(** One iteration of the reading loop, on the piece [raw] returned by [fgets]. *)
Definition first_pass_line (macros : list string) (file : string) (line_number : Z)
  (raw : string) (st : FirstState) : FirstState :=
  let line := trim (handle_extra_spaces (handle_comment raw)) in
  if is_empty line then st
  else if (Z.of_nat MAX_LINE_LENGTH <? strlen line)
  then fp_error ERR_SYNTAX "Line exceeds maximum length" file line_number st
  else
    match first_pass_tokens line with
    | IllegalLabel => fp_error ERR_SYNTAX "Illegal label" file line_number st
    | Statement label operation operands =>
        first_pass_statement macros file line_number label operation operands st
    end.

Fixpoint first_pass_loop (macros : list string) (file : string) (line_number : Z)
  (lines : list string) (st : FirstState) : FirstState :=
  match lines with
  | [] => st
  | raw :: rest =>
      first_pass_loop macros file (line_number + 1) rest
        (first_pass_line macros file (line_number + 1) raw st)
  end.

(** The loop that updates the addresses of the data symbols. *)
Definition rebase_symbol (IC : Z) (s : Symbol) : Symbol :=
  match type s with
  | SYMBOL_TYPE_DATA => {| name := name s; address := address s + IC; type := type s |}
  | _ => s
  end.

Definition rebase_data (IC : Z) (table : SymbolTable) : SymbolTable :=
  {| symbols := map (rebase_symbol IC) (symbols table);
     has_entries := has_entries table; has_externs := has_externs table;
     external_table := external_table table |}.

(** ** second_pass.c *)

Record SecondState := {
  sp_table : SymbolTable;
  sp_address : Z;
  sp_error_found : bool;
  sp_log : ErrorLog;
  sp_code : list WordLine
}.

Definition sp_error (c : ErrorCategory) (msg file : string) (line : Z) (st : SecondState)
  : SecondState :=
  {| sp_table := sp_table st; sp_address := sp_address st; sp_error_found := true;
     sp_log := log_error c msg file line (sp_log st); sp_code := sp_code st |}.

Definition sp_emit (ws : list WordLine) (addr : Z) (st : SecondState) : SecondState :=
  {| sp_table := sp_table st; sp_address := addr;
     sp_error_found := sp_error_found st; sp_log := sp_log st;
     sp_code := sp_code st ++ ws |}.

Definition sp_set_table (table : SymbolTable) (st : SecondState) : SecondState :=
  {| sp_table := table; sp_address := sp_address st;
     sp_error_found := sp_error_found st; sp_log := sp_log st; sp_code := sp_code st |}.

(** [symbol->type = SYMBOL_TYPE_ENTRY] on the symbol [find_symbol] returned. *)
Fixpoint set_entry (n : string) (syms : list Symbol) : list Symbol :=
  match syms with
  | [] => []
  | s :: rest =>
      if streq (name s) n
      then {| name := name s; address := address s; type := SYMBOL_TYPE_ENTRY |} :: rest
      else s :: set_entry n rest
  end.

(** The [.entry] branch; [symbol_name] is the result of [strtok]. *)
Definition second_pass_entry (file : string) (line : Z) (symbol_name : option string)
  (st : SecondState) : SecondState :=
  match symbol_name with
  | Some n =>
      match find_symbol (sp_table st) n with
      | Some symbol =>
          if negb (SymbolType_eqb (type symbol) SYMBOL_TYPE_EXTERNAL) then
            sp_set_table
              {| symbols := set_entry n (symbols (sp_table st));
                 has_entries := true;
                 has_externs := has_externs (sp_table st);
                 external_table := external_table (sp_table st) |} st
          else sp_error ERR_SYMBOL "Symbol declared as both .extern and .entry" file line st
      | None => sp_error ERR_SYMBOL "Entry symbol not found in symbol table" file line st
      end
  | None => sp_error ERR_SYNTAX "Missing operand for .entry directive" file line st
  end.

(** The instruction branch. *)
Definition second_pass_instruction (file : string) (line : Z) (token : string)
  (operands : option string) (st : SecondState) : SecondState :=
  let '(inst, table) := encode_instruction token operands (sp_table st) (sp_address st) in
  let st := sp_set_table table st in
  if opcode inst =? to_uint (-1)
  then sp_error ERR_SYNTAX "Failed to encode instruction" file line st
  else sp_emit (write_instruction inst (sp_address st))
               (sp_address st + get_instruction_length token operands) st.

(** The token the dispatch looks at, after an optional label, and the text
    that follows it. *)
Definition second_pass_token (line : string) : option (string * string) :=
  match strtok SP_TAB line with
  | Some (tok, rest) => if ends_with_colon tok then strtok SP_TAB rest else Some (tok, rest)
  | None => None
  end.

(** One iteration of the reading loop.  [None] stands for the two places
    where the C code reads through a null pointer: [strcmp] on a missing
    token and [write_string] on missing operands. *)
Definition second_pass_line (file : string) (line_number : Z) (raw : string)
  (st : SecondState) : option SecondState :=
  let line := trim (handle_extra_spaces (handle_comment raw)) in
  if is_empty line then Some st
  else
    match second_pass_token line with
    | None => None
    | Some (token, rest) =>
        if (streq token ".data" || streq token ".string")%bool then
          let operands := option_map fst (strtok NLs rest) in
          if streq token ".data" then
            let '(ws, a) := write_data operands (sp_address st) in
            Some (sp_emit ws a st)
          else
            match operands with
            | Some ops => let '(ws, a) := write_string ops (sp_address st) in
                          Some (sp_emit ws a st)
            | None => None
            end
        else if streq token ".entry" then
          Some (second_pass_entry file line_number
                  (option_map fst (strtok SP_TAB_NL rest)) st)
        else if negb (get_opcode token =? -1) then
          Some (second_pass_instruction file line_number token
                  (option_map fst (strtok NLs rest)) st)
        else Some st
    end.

*Goal of the exercise*. Gather all lines with the string "iteration" from the data.

*Response to the task*.
(** One iteration of the reading loop, on the piece [raw] returned by [fgets]. *)
(** One iteration of the reading loop.  [None] stands for the two places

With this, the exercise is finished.